[DATA FOR THE TASK]:

(** C12: Without spurious wake-ups every run of a [TMtpQueue] is finite, and it cannot end too early: when no thread can
    go on, and no exception has ended the process, every job that was accepted has been processed, and either the owner
    has not called [Stop], the workers wait for a job and the callers have returned, or [Stop] has returned, the workers
    have ended, and a caller that has not returned is in an [Add] of a queue that is destroyed. *)
Theorem mtp_queue_live n maxqueue jobs s : Z.of_nat n < 2 ^ 64 → reachable n maxqueue jobs s →
  (∀ m s', nsteps step m s s' → (m ≤ energy s)%nat) ∧
  (stuck s → ¬ dies s → processed (sh s) ≡ₚ pushed (sh s) ∧
    (owner s = SReady ∧ (∀ pc, pc ∈ workers s → pc = WWait) ∧ (∀ c, c ∈ clients s → finished c) ∨
     owner s = SDone ∧ (∀ pc, pc ∈ workers s → pc = WEnd) ∧ ∀ c, c ∈ clients s → finished c ∨ in_call c)).
Proof.
  intros Hn Hr. split; [intros m s' Hm%steps_energy; lia|]. apply (stuck_state n maxqueue). by apply (reachable_queue_ok n maxqueue jobs).
Qed.

End Queue.

(** ** A run *)

(** A queue of one job with one worker, and a thread that adds three; the third [Add] waits when the owner calls
    [Stop], which wakes it and does not wait for it. *)
Definition moves (w : who) (n : nat) : list (who * nat) := replicate n (w, O).

Definition three_adds : state := start (J := Z) 1 1 [[1; 2; 3]].
Definition no_throws : Z → option exn := λ _, None.

Definition to_blocked : list (who * nat) := moves (Client 0) 8 ++ moves (Worker 0) 4 ++ moves (Client 0) 13.
Definition to_stopped : list (who * nat) := moves Owner 8 ++ moves (Worker 0) 11 ++ moves Owner 3.

Definition blocked : state := default three_adds (run true true no_throws to_blocked three_adds).
Definition stopped : state := default three_adds (run true true no_throws to_stopped (with_owner blocked SSet)).

Lemma stopped_reachable : reachable true true no_throws 1 1 [[1; 2; 3]] stopped.
Proof.
  assert (Hb : reachable true true no_throws 1 1 [[1; 2; 3]] blocked).
  { apply (run_reachable _ _ _ _ _ _ to_blocked three_adds); [apply reachable_start|]. vm_compute. reflexivity. }
  assert (He : event blocked (with_owner blocked SSet)) by (apply event_stop; vm_compute; reflexivity).
  apply (run_reachable _ _ _ _ _ _ to_stopped (with_owner blocked SSet)); [by eapply reachable_event|].
  vm_compute. reflexivity.
Qed.

Lemma mtp_queue_safe_witness : reachable true true no_throws 1 1 [[1; 2; 3]] stopped ∧
  pushed (sh stopped) = [1; 2] ∧ popped (sh stopped) ≡ₚ processed (sh stopped) ++ concat (taken <$> workers stopped).
Proof.
  split; [exact stopped_reachable|]. split; [vm_compute; reflexivity|].
  apply (mtp_queue_safe true true no_throws 1 1 [[1; 2; 3]] stopped); [lia|exact stopped_reachable].
Defined.

Lemma stopped_stuck : stuck true true no_throws stopped.
Proof.
  intros s' Hs. assert (Hi : ∀ {A} (a x : A) i, [a] !! i = Some x → i = O ∧ x = a).
  { intros A a x [|[]] Hi; by simplify_eq/=. }
  set (s := stopped) in Hs. assert (He : s = stopped) by reflexivity. clearbody s. vm_compute in He.
  destruct Hs as [s i pc g pc' k s' Hw Hs _|s i c g c' k s' Hc Hs _|s g pc' k s' Hs _]; subst s; cbn in *.
  - apply Hi in Hw as [-> ->]. discriminate.
  - apply Hi in Hc as [-> ->]. discriminate.
  - discriminate.
Qed.

(** The owner has destroyed the queue, and the third [Add] is going to take its mutex. *)
Lemma mtp_queue_live_witness : owner stopped = SDone ∧
  (∃ c, clients stopped !! O = Some c ∧ cpos c = CLock 3) ∧ processed (sh stopped) ≡ₚ pushed (sh stopped).
Proof.
  split; [vm_compute; reflexivity|]. split; [eexists; split; vm_compute; reflexivity|].
  apply (mtp_queue_live true true no_throws 1 1 [[1; 2; 3]] stopped); [lia|exact stopped_reachable|exact stopped_stuck|].
  intros (i & j & Hi & Hc & _). discriminate Hc.
Defined.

[TO DO]: Each record above must be output without any alteration.

[SOLUTION]:
(** C12: Without spurious wake-ups every run of a [TMtpQueue] is finite, and it cannot end too early: when no thread can
    go on, and no exception has ended the process, every job that was accepted has been processed, and either the owner
    has not called [Stop], the workers wait for a job and the callers have returned, or [Stop] has returned, the workers
    have ended, and a caller that has not returned is in an [Add] of a queue that is destroyed. *)
Theorem mtp_queue_live n maxqueue jobs s : Z.of_nat n < 2 ^ 64 → reachable n maxqueue jobs s →
  (∀ m s', nsteps step m s s' → (m ≤ energy s)%nat) ∧
  (stuck s → ¬ dies s → processed (sh s) ≡ₚ pushed (sh s) ∧
    (owner s = SReady ∧ (∀ pc, pc ∈ workers s → pc = WWait) ∧ (∀ c, c ∈ clients s → finished c) ∨
     owner s = SDone ∧ (∀ pc, pc ∈ workers s → pc = WEnd) ∧ ∀ c, c ∈ clients s → finished c ∨ in_call c)).
Proof.
  intros Hn Hr. split; [intros m s' Hm%steps_energy; lia|]. apply (stuck_state n maxqueue). by apply (reachable_queue_ok n maxqueue jobs).
Qed.

End Queue.

(** ** A run *)

(** A queue of one job with one worker, and a thread that adds three; the third [Add] waits when the owner calls
    [Stop], which wakes it and does not wait for it. *)
Definition moves (w : who) (n : nat) : list (who * nat) := replicate n (w, O).

Definition three_adds : state := start (J := Z) 1 1 [[1; 2; 3]].
Definition no_throws : Z → option exn := λ _, None.

Definition to_blocked : list (who * nat) := moves (Client 0) 8 ++ moves (Worker 0) 4 ++ moves (Client 0) 13.
Definition to_stopped : list (who * nat) := moves Owner 8 ++ moves (Worker 0) 11 ++ moves Owner 3.

Definition blocked : state := default three_adds (run true true no_throws to_blocked three_adds).
Definition stopped : state := default three_adds (run true true no_throws to_stopped (with_owner blocked SSet)).

Lemma stopped_reachable : reachable true true no_throws 1 1 [[1; 2; 3]] stopped.
Proof.
  assert (Hb : reachable true true no_throws 1 1 [[1; 2; 3]] blocked).
  { apply (run_reachable _ _ _ _ _ _ to_blocked three_adds); [apply reachable_start|]. vm_compute. reflexivity. }
  assert (He : event blocked (with_owner blocked SSet)) by (apply event_stop; vm_compute; reflexivity).
  apply (run_reachable _ _ _ _ _ _ to_stopped (with_owner blocked SSet)); [by eapply reachable_event|].
  vm_compute. reflexivity.
Qed.

Lemma mtp_queue_safe_witness : reachable true true no_throws 1 1 [[1; 2; 3]] stopped ∧
  pushed (sh stopped) = [1; 2] ∧ popped (sh stopped) ≡ₚ processed (sh stopped) ++ concat (taken <$> workers stopped).
Proof.
  split; [exact stopped_reachable|]. split; [vm_compute; reflexivity|].
  apply (mtp_queue_safe true true no_throws 1 1 [[1; 2; 3]] stopped); [lia|exact stopped_reachable].
Defined.

Lemma stopped_stuck : stuck true true no_throws stopped.
Proof.
  intros s' Hs. assert (Hi : ∀ {A} (a x : A) i, [a] !! i = Some x → i = O ∧ x = a).
  { intros A a x [|[]] Hi; by simplify_eq/=. }
  set (s := stopped) in Hs. assert (He : s = stopped) by reflexivity. clearbody s. vm_compute in He.
  destruct Hs as [s i pc g pc' k s' Hw Hs _|s i c g c' k s' Hc Hs _|s g pc' k s' Hs _]; subst s; cbn in *.
  - apply Hi in Hw as [-> ->]. discriminate.
  - apply Hi in Hc as [-> ->]. discriminate.
  - discriminate.
Qed.

(** The owner has destroyed the queue, and the third [Add] is going to take its mutex. *)
Lemma mtp_queue_live_witness : owner stopped = SDone ∧
  (∃ c, clients stopped !! O = Some c ∧ cpos c = CLock 3) ∧ processed (sh stopped) ≡ₚ pushed (sh stopped).
Proof.
  split; [vm_compute; reflexivity|]. split; [eexists; split; vm_compute; reflexivity|].
  apply (mtp_queue_live true true no_throws 1 1 [[1; 2; 3]] stopped); [lia|exact stopped_reachable|exact stopped_stuck|].
  intros (i & j & Hi & Hc & _). discriminate Hc.
Defined.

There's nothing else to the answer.